So anyways, back to present.

Instead of handing me my beanie, he reaches out to my hand and just like that, he's sitting beside me. I drop my wand and turn to him.

Awkward silence settles between us.

Turning to him, I watch him warily.

"Here…" he says, handing out my beanie to me.

I take it off his hands and put it on my head, and then I turn to look at him.

"What brings you here Potter?"

He looks as if he's hesitating to look my way. I searched for his eyes, but to no avail.

"U-Uh…"

"Come on, out with it!"

He swallows, scratching his cheek nervously.

"H-How are you?"

…

I stare, lips formed into a tight line.

…

"Who paid you to talk to me?"

"Rose- wait, no!"

But I was already packing my things right after he said a name. Damn Potter.

He grabs hold of my wrist, bringing me to him. And because of his suddenness, he spun me with such force that our faces were nearly inches from each other. We stare with shocked eyes.

I was the first to break away, a reasonable distance between us.

"S-Sorry…" I hear him say, shifting on his side.

"Why are you really here?" I ask, avoiding his eyes.

He doesn't answer immediately. Instead, he takes my sketchpad and goes over my drawings, some are moving, some are not. I see the fascination in his eyes as he flips each page.

"You're a good artist." He remarks, running a hand over my sketch of Hogwarts.

"Don't change the topic." I say, grabbing my sketchpad from his hands. "B-But thanks anyways…"

"You're welcome." I nod, giving him time to continue. He takes a deep breathe, green eyes slowly meeting mine. "Though I'm 3 years late, I just wanted to say…I'm sorry."

"For what?" I ask stupidly, though I already know what he's apologizing about, I just wanted to play dumb and hear it straight from his mouth.

Taking another deep breathe, he turns away and plays with his feet. "F-For what happened when we were second year, for spreading over your condition, for failing to protect you and for your…erhm, hair."

I laughed a little at the last part. He turns up to me. I see the sincerity in his eyes, he really looks so sincere and guilty of what happened. He looks so much different from the pestering Potter I knew, the one who opened the door on me when I was still in raven form.
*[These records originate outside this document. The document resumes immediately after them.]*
(* ===== verification/PlanPayouts.v ===== *)
(** Paying a plan out over HTTP (src/backend/src/api.rs): the split into
    shares, the payout and claim handlers, cancelling, and the paged lists. *)
From S2P Require Import Prelude Host Text PlanCache YieldCalculator StellarXdr.
From S2P Require Import BackendTypes StellarSubmit BackendExample StellarAnchor PlanApi.
From stdpp Require Import sorting.
#[local] Open Scope Z_scope.
Import Text StellarXdr BackendTypes PlanApi.

Module PlanPayouts.

(** * The bank details of a beneficiary *)

(** [serde_json] reading [LocalAnchorInfo]: name, currency, bank, account. *)
Class AnchorInfoFormat := {
  parse_local_anchor_info : text -> option (option text * option text * option text * option text)
}.

Record AnchorInfo := mkAnchorInfo { ai_name : text; ai_currency : text; ai_bank : text; ai_account : text }.

(** [str::to_uppercase], as far as finding a currency's code goes: of the
    characters outside ASCII these are the ones whose upper case has an [S] or
    an [N] in it; no other contributes a letter of a code in its place. *)
Definition uppercase_char (c : Z) : list Z :=
  if c =? 383 then [83]                       (* long s *)
  else if c =? 223 then [83; 83]              (* sharp s *)
  else if c =? 329 then [700; 78]             (* n preceded by apostrophe *)
  else if (c =? 64261) || (c =? 64262) then [83; 84]
  else [upper c].
Definition to_uppercase (s : text) : text := flat_map uppercase_char s.

Definition currency_of (info : text) : text :=
  let info_upper := to_uppercase info in
  if contains (lit "NGN") info_upper then lit "NGN"
  else if contains (lit "KES") info_upper then lit "KES"
  else if contains (lit "BRL") info_upper then lit "BRL"
  else if contains (lit "PHP") info_upper then lit "PHP"
  else if contains (lit "EUR") info_upper then lit "EUR"
  else lit "USD".

(** [format!("ACC-{}", &wallet[..8.min(wallet.len())])]: [None] is a panic. *)
Definition default_account (wallet : text) : option text := (fun s => lit "ACC-" ++ s) <$> slice_to 8 wallet.

Definition semicolon : Z := 59.
Definition comma : Z := 44.
Definition info_parts (info : text) : list text :=
  if contains [semicolon] info then map trim (split semicolon info)
  else if contains [comma] info then map trim (split comma info)
  else [info].

Definition parse_fiat_anchor_info `{AnchorInfoFormat} (info wallet_address : text) : option AnchorInfo :=
  match parse_local_anchor_info info with
  | Some (name, currency, bank, account) =>
    account ← match account with Some a => Some a | None => default_account wallet_address end;
    Some (mkAnchorInfo (default (lit "Beneficiary") name) (default (lit "USD") currency)
            (default (lit "Stellar Anchor Bank") bank) account)
  | None =>
    match info_parts info with
    | bank :: account :: currency :: _ => Some (mkAnchorInfo (lit "Beneficiary") currency bank account)
    | _ =>
      account ← default_account wallet_address;
      Some (mkAnchorInfo (lit "Beneficiary") (currency_of info)
              (if blank info then lit "Stellar Anchor Bank" else info) account)
    end
  end.

Section payouts.
Context {D : Type} `{DecimalOps D} `{Postgres} `{cache_libs : CacheLibs}.
Abbreviation W := (backend D).
Abbreviation X A := (M W http_error A).
Implicit Types (w : W) (p : PlanRow D) (d : database D) (b : BeneficiaryRow D) (bs : list (BeneficiaryRow D)).

(** * Shares *)

(** The share of [b], the last beneficiary taking what remains, and what
    remains for the ones after. *)
Definition share_of (total remaining : D) b (last : bool) : X (D * D) :=
  if last then ret (remaining, remaining)
  else
    let! scaled := unwrap (dmul total (dec_of_Z (allocation_bps b))) in
    let! exact := unwrap (ddiv scaled (dec_of_Z 10000)) in
    let amount := dfloor exact in
    let! remaining := unwrap (dsub remaining amount) in
    ret (amount, remaining).

(** The loop of both handlers: [pay] records a positive share. *)
Fixpoint distribute (pay : BeneficiaryRow D -> D -> X (PayoutRow D)) (total remaining : D) bs : X (list (PayoutRow D)) :=
  match bs with
  | [] => ret []
  | b :: bs =>
    let! sr := share_of total remaining b (is_empty bs) in
    let! row := if dle sr.1 dzero then ret None else (let! row := pay b sr.1 in ret (Some row)) in
    let! rows := distribute pay total sr.2 bs in
    ret (match row with Some row => row :: rows | None => rows end)
  end.

Definition is_fiat b : bool := negb (blank (fiat_anchor_info b)).
Definition payout_type_str b : string := if is_fiat b then "fiat" else "crypto".

(** [INSERT INTO payouts ..]: the amount is rounded and must be positive. *)
Definition insert_payout (plan_id : uuid) b (share : D) (status : string) : M W sqlx_error (PayoutRow D) :=
  let! id := fresh_uuid in
  let! now := gets clock in
  let row := mkPayout id plan_id (wallet_address b) (numeric0 share) (payout_type_str b) status now in
  do! checked_execute (fun d =>
    if dlt dzero (p_amount row) && bool_decide (is_Some (plans d !! plan_id))
    then Some (d <| payouts := payouts d ++ [row] |>) else None);
  ret row.

(** The projected yield as a float and as a decimal. *)
Definition projected_at (plan : PlanRow D) (now : Z) : f64 * D :=
  let accrued := compute_projected_accrued_yield plan now in
  (accrued, match from_f64_retain accrued with Some d => dnormalize d | None => dzero end).
Definition projected (plan : PlanRow D) : X (f64 * D) :=
  let! now := gets clock in
  ret (projected_at plan now).

(** * Triggering a payout *)

Definition today w : Z := clock w / (86400 * NANOS).

(** [unwrap_or(None)] of a query inside the transaction: when it fails the
    database aborts the transaction, and the next statement fails. *)
Definition check_daily_limit b (share : D) : X bool :=
  if is_fiat b && dlt dzero (fiat_daily_limit b) then
    let! day := gets today in
    let! used_today := outcome_of (select (fun d => fiat_daily_usage d !! (b_id b, day))) in
    let used := match used_today with ROk (Some used) => used | _ => dzero end in
    let! requested := unwrap (dadd used share) in
    do! reject_if (dlt (fiat_daily_limit b) requested) (BAD_REQUEST "Daily fiat payout limit exceeded");
    ret (match used_today with RErr _ => true | ROk _ => false end)
  else ret false.
(** [INSERT .. ON CONFLICT DO UPDATE SET total_amount = total_amount + $3]. *)
Definition record_usage b (share : D) : M W sqlx_error unit :=
  let! day := gets today in
  execute (fun d =>
    let key := (b_id b, day) in
    d <| fiat_daily_usage := <[key := match fiat_daily_usage d !! key with
                                      | Some used => numeric0 (numeric_add used share)
                                      | None => numeric0 share
                                      end]> (fiat_daily_usage d) |>).

(** One beneficiary of a payout; the anchor is asked before the commit, and
    its answer is not looked at. *)
Definition pay_out `{AnchorInfoFormat} (plan_id : uuid) (plan : PlanRow D) b (share : D) : X (PayoutRow D) :=
  let! aborted := check_daily_limit b share in
  do! reject_if aborted (INTERNAL_SERVER_ERROR "Failed to insert payout record");
  let! row := or_500 (insert_payout plan_id b share "processing") "Failed to insert payout record" in
  do! when (is_fiat b)
    (let! info := unwrap (parse_fiat_anchor_info (fiat_anchor_info b) (wallet_address b)) in
     do! StellarAnchor.create_payout (mkAnchorRequest (wallet_address b) (ai_name info) (token_address plan)
           (to_f64 share) (ai_currency info) (ai_bank info) (ai_account info));
     when (dlt dzero (fiat_daily_limit b)) (or_500 (record_usage b share) "Failed to update fiat daily usage"));
  ret row.

(** The transaction: the plan, its beneficiaries, the total and the rows. *)
Definition settle_plan `{AnchorInfoFormat} (owner : text)
  : X (uuid * PlanRow D * list (BeneficiaryRow D) * D * list (PayoutRow D)) :=
  let! found := or_500 (active_plan_of owner) "Database error" in
  let! ip := ok_or found (NOT_FOUND "No active plan found for this owner") in
  let '(id, plan) := ip in
  let! now := gets now_secs in
  let deadline := as_i64 (last_ping plan + grace_period_seconds plan) in
  do! reject_if (now <? deadline) (BAD_REQUEST "Grace period has not elapsed");
  let! accrued := projected plan in
  let! total := unwrap (dadd (amount plan) accrued.2) in
  let! bs := or_500 (load_beneficiaries id) "Failed to load beneficiaries" in
  do! reject_if (is_empty bs) (BAD_REQUEST "Plan has no beneficiaries");
  let! rows := distribute (pay_out id plan) total total bs in
  do! or_500 (update_checked id (fun p =>
        p <| is_active := false |> <| status := "PAID_OUT"%string |>
          <| accrued_yield := numeric4 accrued.2 |> <| last_ping := now |>)) "Failed to mark plan as inactive";
  ret (id, plan, bs, total, rows).

Definition trigger_payout `{AnchorInfoFormat} (owner : text) : X (list (PayoutRow D)) :=
  let! settled := transaction (INTERNAL_SERVER_ERROR "Failed to begin database transaction")
                    (INTERNAL_SERVER_ERROR "Failed to commit database transaction") (settle_plan owner) in
  let '(id, plan, bs, total, rows) := settled in
  do! invalidate_plan_cache (owner_address plan) (map wallet_address bs);
  do! or_else (enqueue_event "plan.settled" (PlanSettled id (owner_address plan) total (len rows))) tt;
  ret rows.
Sighing, I lean over to run my lithe fingers over his dark hair, screwing it a little. I gave him the warmest smile I could manage.

"Idiot, I've long forgiven you."

* * *

Since then, I and Potter have become less than friends. He picks on me much to my irritation, doubling my stress over the twins. Shockingly, the twins don't mind. Instead, they even join Potter! GAH!

My only ally I can turn to is Rose, thank god for her fiery attitude. Like Nana once said, I'm glad she inherited most of her genes from her mother. Some days, I'm with Lily, she's been like the little sister I never had. And then there's Roxanne, she's amazing really, almost like Rose but in a more mature way. I think Lysander likes her.

I've made a fair amount of friends from Griffyndor thanks to Potter and Rose, all of which have accepted my Animagi condition. Sometimes, I'd join them during meal times. But mostly, I'm with either Rose, Lily or Roxanne.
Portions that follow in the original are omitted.